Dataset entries
▽

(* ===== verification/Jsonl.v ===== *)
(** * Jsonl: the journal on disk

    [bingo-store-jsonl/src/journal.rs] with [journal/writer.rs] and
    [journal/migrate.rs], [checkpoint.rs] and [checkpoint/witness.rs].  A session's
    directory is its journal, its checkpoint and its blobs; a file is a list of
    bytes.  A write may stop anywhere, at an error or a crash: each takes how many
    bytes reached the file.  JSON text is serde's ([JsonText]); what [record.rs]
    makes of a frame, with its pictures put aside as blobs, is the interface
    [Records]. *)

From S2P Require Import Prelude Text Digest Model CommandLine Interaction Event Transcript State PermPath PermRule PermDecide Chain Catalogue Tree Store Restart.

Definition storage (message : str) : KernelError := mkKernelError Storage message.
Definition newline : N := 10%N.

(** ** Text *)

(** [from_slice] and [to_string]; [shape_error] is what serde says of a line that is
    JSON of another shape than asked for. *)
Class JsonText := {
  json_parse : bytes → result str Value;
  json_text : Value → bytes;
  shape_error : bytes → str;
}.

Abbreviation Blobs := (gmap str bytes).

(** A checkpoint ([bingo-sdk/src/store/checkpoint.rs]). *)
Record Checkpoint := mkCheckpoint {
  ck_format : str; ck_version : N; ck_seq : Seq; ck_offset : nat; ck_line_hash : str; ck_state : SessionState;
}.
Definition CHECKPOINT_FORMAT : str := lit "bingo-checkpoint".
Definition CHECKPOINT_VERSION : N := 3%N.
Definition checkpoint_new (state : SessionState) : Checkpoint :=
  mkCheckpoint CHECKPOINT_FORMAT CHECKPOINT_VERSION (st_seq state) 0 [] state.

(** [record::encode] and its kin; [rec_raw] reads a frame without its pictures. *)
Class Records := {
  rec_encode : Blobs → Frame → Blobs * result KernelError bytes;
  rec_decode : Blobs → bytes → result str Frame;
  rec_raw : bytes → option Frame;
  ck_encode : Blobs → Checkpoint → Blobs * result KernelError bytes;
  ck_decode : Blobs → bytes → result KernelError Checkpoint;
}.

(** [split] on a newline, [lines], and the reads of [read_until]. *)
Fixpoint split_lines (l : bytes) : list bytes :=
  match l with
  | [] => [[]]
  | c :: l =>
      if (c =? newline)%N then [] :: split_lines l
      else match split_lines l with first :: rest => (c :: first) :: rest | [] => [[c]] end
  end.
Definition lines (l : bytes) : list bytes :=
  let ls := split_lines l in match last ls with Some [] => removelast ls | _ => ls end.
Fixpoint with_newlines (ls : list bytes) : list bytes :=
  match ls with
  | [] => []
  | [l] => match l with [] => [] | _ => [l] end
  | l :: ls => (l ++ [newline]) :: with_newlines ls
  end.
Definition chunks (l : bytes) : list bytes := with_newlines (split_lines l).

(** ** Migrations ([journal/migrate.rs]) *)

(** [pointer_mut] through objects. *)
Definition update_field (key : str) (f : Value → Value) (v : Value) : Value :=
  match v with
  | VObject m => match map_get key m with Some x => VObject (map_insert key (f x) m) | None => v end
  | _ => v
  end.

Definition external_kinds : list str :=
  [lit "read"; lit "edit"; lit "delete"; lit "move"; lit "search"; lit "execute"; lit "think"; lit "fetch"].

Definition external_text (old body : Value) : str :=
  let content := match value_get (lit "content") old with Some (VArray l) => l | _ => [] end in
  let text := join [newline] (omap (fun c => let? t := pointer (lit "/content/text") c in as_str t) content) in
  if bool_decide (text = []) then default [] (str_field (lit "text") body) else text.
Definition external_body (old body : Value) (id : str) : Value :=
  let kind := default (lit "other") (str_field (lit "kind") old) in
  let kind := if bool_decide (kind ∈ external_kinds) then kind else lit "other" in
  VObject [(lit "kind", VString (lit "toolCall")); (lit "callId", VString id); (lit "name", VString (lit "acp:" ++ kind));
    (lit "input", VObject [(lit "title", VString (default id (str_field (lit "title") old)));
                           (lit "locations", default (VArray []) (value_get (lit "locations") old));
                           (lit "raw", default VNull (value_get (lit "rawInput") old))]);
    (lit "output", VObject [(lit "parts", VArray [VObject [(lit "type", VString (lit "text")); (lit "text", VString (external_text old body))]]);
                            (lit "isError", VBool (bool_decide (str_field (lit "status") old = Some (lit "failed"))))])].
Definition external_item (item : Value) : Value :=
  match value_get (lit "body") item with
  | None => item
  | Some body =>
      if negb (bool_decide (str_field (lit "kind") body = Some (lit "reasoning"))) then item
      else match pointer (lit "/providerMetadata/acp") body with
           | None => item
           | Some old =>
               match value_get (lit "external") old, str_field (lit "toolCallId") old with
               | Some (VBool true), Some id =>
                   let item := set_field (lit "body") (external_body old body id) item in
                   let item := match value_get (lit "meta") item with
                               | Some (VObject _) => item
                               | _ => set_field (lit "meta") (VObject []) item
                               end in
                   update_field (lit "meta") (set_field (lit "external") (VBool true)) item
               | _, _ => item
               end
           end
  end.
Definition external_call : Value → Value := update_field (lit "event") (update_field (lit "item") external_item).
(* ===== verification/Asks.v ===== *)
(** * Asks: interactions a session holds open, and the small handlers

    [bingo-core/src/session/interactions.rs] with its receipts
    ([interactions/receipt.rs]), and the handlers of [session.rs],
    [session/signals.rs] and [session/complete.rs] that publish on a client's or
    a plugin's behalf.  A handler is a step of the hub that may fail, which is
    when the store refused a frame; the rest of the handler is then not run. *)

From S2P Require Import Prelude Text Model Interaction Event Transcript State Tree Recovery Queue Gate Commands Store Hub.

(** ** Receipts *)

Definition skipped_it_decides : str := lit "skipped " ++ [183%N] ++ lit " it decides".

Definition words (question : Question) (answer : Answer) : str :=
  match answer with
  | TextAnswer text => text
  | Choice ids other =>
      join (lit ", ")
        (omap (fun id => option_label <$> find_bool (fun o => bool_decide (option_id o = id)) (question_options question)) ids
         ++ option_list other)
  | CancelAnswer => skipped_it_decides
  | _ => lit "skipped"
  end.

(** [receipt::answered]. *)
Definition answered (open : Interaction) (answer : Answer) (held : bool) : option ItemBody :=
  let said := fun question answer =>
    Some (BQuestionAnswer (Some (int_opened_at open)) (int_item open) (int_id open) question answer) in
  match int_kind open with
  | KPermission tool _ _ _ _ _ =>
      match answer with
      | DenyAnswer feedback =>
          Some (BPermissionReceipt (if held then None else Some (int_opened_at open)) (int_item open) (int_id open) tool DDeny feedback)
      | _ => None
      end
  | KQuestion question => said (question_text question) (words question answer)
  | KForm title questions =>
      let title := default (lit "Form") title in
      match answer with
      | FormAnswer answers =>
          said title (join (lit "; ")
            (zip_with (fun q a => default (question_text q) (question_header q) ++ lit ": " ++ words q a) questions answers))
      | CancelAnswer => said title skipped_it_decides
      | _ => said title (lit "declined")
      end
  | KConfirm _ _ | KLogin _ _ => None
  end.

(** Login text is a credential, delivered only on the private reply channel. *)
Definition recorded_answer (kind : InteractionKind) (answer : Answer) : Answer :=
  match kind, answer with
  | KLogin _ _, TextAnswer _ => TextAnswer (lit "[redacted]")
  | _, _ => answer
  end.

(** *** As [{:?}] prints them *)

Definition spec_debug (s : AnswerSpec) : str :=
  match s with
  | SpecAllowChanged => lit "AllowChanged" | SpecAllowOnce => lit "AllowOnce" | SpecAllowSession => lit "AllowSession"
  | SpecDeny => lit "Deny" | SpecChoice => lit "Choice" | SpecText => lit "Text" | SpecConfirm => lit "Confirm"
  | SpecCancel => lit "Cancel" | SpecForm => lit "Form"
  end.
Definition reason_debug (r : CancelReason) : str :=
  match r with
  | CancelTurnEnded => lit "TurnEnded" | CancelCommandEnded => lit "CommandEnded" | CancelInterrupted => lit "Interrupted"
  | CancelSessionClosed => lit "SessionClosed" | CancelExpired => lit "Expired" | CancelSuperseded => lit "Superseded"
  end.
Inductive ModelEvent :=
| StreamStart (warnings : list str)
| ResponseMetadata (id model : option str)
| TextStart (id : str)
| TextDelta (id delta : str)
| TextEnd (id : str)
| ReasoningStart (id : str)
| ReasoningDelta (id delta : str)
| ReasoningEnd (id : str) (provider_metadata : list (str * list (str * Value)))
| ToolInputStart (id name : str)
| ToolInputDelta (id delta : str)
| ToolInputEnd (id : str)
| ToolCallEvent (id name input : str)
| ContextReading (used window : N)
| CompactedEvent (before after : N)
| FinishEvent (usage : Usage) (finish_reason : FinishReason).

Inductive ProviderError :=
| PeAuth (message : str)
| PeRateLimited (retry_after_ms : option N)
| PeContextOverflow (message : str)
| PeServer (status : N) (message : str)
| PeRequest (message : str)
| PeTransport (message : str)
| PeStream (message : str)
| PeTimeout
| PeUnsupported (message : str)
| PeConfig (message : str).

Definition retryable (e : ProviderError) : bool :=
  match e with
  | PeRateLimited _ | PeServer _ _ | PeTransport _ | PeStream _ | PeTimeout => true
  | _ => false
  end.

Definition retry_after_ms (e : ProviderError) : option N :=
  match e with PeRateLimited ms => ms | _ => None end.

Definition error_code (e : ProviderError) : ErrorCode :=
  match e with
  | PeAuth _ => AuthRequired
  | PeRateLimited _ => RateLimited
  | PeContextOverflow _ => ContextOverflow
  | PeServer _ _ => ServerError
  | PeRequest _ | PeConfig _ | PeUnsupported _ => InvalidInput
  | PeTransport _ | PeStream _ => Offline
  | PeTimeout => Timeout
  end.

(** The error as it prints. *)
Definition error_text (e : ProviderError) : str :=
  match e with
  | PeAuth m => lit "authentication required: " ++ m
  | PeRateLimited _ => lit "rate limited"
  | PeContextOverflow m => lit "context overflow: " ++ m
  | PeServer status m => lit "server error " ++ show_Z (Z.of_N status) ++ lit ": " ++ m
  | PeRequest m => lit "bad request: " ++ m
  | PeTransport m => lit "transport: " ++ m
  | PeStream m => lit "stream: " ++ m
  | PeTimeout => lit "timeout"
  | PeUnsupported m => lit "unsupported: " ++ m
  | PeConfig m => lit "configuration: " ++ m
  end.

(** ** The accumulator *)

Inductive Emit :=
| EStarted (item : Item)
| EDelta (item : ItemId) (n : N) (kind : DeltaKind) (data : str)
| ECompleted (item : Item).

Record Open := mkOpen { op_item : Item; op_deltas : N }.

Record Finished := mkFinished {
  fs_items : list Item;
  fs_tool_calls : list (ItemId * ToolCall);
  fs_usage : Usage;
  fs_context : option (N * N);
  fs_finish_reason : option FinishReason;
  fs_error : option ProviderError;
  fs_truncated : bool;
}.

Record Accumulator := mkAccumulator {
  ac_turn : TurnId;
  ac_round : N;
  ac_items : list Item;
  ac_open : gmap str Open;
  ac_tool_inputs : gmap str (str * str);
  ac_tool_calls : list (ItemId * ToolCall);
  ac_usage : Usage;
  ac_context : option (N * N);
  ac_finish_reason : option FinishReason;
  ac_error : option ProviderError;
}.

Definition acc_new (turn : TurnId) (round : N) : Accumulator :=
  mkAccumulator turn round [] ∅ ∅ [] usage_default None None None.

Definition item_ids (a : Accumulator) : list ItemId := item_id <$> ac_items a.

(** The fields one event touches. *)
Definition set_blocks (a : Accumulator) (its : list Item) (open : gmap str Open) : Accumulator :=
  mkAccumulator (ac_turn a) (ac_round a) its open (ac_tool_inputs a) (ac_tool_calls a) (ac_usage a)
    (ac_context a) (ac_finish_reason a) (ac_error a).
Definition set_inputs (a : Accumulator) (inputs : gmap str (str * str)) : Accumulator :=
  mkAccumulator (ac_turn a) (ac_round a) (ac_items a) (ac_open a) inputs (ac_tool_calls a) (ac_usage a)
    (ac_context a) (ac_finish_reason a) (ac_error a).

△

**What is required**
The answer must be every line of the records above that holds the word "Fixpoint".

**Answer area**
Fixpoint split_lines (l : bytes) : list bytes :=
Fixpoint with_newlines (ls : list bytes) : list bytes :=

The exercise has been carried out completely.